SOURCE DATA:

=== Section Start ===

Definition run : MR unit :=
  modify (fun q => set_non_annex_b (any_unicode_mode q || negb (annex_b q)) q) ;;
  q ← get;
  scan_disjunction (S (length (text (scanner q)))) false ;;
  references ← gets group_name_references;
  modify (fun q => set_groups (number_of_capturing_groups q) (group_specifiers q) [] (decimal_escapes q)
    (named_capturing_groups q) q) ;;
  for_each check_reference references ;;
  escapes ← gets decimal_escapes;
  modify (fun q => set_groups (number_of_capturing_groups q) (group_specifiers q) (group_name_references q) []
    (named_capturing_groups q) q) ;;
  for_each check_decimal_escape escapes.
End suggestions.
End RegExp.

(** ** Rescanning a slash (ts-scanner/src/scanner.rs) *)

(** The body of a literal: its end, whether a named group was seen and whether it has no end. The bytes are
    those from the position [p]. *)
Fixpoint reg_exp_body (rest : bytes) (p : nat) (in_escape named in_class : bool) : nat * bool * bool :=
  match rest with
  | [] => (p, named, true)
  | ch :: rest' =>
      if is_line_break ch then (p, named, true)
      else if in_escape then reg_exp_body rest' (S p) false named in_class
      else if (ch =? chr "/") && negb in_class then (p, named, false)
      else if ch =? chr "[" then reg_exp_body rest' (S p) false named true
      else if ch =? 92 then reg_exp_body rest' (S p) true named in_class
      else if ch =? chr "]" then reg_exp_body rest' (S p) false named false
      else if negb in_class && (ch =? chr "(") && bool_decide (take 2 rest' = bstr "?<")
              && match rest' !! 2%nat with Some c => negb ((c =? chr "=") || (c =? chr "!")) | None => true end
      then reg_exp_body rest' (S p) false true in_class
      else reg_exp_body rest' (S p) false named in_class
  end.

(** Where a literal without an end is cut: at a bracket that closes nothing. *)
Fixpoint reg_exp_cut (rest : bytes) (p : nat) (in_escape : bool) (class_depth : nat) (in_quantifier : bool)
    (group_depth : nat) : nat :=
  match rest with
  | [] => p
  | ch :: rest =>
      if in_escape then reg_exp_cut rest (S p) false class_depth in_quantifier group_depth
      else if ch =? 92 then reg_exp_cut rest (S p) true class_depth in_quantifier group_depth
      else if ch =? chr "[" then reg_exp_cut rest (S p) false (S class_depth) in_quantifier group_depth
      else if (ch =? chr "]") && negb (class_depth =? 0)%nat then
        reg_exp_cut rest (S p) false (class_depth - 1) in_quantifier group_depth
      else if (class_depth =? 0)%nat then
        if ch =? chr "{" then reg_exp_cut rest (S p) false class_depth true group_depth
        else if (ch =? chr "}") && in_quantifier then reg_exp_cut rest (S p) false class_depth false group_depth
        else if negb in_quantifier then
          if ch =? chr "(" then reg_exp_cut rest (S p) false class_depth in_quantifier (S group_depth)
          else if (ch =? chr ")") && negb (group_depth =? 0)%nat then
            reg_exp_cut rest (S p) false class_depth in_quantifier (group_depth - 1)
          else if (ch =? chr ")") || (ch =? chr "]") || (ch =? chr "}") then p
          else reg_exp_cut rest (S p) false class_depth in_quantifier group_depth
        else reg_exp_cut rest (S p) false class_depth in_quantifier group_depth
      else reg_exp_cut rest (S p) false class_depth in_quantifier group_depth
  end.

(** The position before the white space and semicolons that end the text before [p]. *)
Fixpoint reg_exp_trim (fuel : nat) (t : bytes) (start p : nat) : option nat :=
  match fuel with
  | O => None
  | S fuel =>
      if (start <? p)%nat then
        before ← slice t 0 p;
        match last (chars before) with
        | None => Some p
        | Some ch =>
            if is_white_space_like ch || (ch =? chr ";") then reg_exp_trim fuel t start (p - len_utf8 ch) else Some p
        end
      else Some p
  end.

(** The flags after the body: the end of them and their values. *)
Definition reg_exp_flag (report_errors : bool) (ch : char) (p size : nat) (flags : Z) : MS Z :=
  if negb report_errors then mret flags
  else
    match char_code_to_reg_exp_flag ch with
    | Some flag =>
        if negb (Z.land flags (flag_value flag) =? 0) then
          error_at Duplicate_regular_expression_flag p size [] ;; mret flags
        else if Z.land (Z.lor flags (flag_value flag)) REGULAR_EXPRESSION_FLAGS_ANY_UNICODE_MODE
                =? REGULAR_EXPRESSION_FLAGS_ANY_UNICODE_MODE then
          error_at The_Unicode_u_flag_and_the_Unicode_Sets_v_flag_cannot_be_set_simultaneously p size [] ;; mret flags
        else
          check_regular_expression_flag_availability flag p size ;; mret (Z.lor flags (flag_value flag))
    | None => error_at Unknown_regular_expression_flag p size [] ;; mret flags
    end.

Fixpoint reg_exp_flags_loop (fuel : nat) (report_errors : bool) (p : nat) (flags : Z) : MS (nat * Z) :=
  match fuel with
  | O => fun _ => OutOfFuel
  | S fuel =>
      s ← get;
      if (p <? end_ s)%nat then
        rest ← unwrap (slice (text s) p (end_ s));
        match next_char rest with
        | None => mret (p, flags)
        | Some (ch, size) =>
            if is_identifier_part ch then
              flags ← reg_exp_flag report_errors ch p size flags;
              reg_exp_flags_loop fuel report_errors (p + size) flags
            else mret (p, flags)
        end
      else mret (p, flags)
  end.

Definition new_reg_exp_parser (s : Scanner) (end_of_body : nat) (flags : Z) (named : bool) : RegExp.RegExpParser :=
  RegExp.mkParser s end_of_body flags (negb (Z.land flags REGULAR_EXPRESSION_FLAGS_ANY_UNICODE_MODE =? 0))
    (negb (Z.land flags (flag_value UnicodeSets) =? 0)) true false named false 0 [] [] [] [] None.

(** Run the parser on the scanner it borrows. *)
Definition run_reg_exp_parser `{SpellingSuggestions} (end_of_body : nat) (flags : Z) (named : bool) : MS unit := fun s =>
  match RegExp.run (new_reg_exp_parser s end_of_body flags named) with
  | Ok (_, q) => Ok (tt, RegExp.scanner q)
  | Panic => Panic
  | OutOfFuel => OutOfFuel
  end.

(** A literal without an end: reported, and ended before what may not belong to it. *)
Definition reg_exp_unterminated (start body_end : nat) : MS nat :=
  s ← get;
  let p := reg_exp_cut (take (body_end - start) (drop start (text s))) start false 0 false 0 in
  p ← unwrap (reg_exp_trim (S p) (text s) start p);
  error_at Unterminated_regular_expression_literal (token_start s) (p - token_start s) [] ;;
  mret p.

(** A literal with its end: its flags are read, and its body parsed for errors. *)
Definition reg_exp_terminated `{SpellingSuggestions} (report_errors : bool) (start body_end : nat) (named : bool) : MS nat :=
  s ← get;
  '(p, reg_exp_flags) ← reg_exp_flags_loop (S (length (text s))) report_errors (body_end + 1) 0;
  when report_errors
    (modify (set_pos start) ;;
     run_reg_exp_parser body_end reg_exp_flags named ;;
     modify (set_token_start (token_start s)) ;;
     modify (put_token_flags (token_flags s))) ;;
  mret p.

=== Section End ===

THE PROBLEM: Nothing may be dropped or altered. Copy every line above.

RESPONSE TO THE EXERCISE:
Definition run : MR unit :=
  modify (fun q => set_non_annex_b (any_unicode_mode q || negb (annex_b q)) q) ;;
  q ← get;
  scan_disjunction (S (length (text (scanner q)))) false ;;
  references ← gets group_name_references;
  modify (fun q => set_groups (number_of_capturing_groups q) (group_specifiers q) [] (decimal_escapes q)
    (named_capturing_groups q) q) ;;
  for_each check_reference references ;;
  escapes ← gets decimal_escapes;
  modify (fun q => set_groups (number_of_capturing_groups q) (group_specifiers q) (group_name_references q) []
    (named_capturing_groups q) q) ;;
  for_each check_decimal_escape escapes.
End suggestions.
End RegExp.

(** ** Rescanning a slash (ts-scanner/src/scanner.rs) *)

(** The body of a literal: its end, whether a named group was seen and whether it has no end. The bytes are
    those from the position [p]. *)
Fixpoint reg_exp_body (rest : bytes) (p : nat) (in_escape named in_class : bool) : nat * bool * bool :=
  match rest with
  | [] => (p, named, true)
  | ch :: rest' =>
      if is_line_break ch then (p, named, true)
      else if in_escape then reg_exp_body rest' (S p) false named in_class
      else if (ch =? chr "/") && negb in_class then (p, named, false)
      else if ch =? chr "[" then reg_exp_body rest' (S p) false named true
      else if ch =? 92 then reg_exp_body rest' (S p) true named in_class
      else if ch =? chr "]" then reg_exp_body rest' (S p) false named false
      else if negb in_class && (ch =? chr "(") && bool_decide (take 2 rest' = bstr "?<")
              && match rest' !! 2%nat with Some c => negb ((c =? chr "=") || (c =? chr "!")) | None => true end
      then reg_exp_body rest' (S p) false true in_class
      else reg_exp_body rest' (S p) false named in_class
  end.

(** Where a literal without an end is cut: at a bracket that closes nothing. *)
Fixpoint reg_exp_cut (rest : bytes) (p : nat) (in_escape : bool) (class_depth : nat) (in_quantifier : bool)
    (group_depth : nat) : nat :=
  match rest with
  | [] => p
  | ch :: rest =>
      if in_escape then reg_exp_cut rest (S p) false class_depth in_quantifier group_depth
      else if ch =? 92 then reg_exp_cut rest (S p) true class_depth in_quantifier group_depth
      else if ch =? chr "[" then reg_exp_cut rest (S p) false (S class_depth) in_quantifier group_depth
      else if (ch =? chr "]") && negb (class_depth =? 0)%nat then
        reg_exp_cut rest (S p) false (class_depth - 1) in_quantifier group_depth
      else if (class_depth =? 0)%nat then
        if ch =? chr "{" then reg_exp_cut rest (S p) false class_depth true group_depth
        else if (ch =? chr "}") && in_quantifier then reg_exp_cut rest (S p) false class_depth false group_depth
        else if negb in_quantifier then
          if ch =? chr "(" then reg_exp_cut rest (S p) false class_depth in_quantifier (S group_depth)
          else if (ch =? chr ")") && negb (group_depth =? 0)%nat then
            reg_exp_cut rest (S p) false class_depth in_quantifier (group_depth - 1)
          else if (ch =? chr ")") || (ch =? chr "]") || (ch =? chr "}") then p
          else reg_exp_cut rest (S p) false class_depth in_quantifier group_depth
        else reg_exp_cut rest (S p) false class_depth in_quantifier group_depth
      else reg_exp_cut rest (S p) false class_depth in_quantifier group_depth
  end.

(** The position before the white space and semicolons that end the text before [p]. *)
Fixpoint reg_exp_trim (fuel : nat) (t : bytes) (start p : nat) : option nat :=
  match fuel with
  | O => None
  | S fuel =>
      if (start <? p)%nat then
        before ← slice t 0 p;
        match last (chars before) with
        | None => Some p
        | Some ch =>
            if is_white_space_like ch || (ch =? chr ";") then reg_exp_trim fuel t start (p - len_utf8 ch) else Some p
        end
      else Some p
  end.

(** The flags after the body: the end of them and their values. *)
Definition reg_exp_flag (report_errors : bool) (ch : char) (p size : nat) (flags : Z) : MS Z :=
  if negb report_errors then mret flags
  else
    match char_code_to_reg_exp_flag ch with
    | Some flag =>
        if negb (Z.land flags (flag_value flag) =? 0) then
          error_at Duplicate_regular_expression_flag p size [] ;; mret flags
        else if Z.land (Z.lor flags (flag_value flag)) REGULAR_EXPRESSION_FLAGS_ANY_UNICODE_MODE
                =? REGULAR_EXPRESSION_FLAGS_ANY_UNICODE_MODE then
          error_at The_Unicode_u_flag_and_the_Unicode_Sets_v_flag_cannot_be_set_simultaneously p size [] ;; mret flags
        else
          check_regular_expression_flag_availability flag p size ;; mret (Z.lor flags (flag_value flag))
    | None => error_at Unknown_regular_expression_flag p size [] ;; mret flags
    end.

Fixpoint reg_exp_flags_loop (fuel : nat) (report_errors : bool) (p : nat) (flags : Z) : MS (nat * Z) :=
  match fuel with
  | O => fun _ => OutOfFuel
  | S fuel =>
      s ← get;
      if (p <? end_ s)%nat then
        rest ← unwrap (slice (text s) p (end_ s));
        match next_char rest with
        | None => mret (p, flags)
        | Some (ch, size) =>
            if is_identifier_part ch then
              flags ← reg_exp_flag report_errors ch p size flags;
              reg_exp_flags_loop fuel report_errors (p + size) flags
            else mret (p, flags)
        end
      else mret (p, flags)
  end.

Definition new_reg_exp_parser (s : Scanner) (end_of_body : nat) (flags : Z) (named : bool) : RegExp.RegExpParser :=
  RegExp.mkParser s end_of_body flags (negb (Z.land flags REGULAR_EXPRESSION_FLAGS_ANY_UNICODE_MODE =? 0))
    (negb (Z.land flags (flag_value UnicodeSets) =? 0)) true false named false 0 [] [] [] [] None.

(** Run the parser on the scanner it borrows. *)
Definition run_reg_exp_parser `{SpellingSuggestions} (end_of_body : nat) (flags : Z) (named : bool) : MS unit := fun s =>
  match RegExp.run (new_reg_exp_parser s end_of_body flags named) with
  | Ok (_, q) => Ok (tt, RegExp.scanner q)
  | Panic => Panic
  | OutOfFuel => OutOfFuel
  end.

(** A literal without an end: reported, and ended before what may not belong to it. *)
Definition reg_exp_unterminated (start body_end : nat) : MS nat :=
  s ← get;
  let p := reg_exp_cut (take (body_end - start) (drop start (text s))) start false 0 false 0 in
  p ← unwrap (reg_exp_trim (S p) (text s) start p);
  error_at Unterminated_regular_expression_literal (token_start s) (p - token_start s) [] ;;
  mret p.

(** A literal with its end: its flags are read, and its body parsed for errors. *)
Definition reg_exp_terminated `{SpellingSuggestions} (report_errors : bool) (start body_end : nat) (named : bool) : MS nat :=
  s ← get;
  '(p, reg_exp_flags) ← reg_exp_flags_loop (S (length (text s))) report_errors (body_end + 1) 0;
  when report_errors
    (modify (set_pos start) ;;
     run_reg_exp_parser body_end reg_exp_flags named ;;
     modify (set_token_start (token_start s)) ;;
     modify (put_token_flags (token_flags s))) ;;
  mret p.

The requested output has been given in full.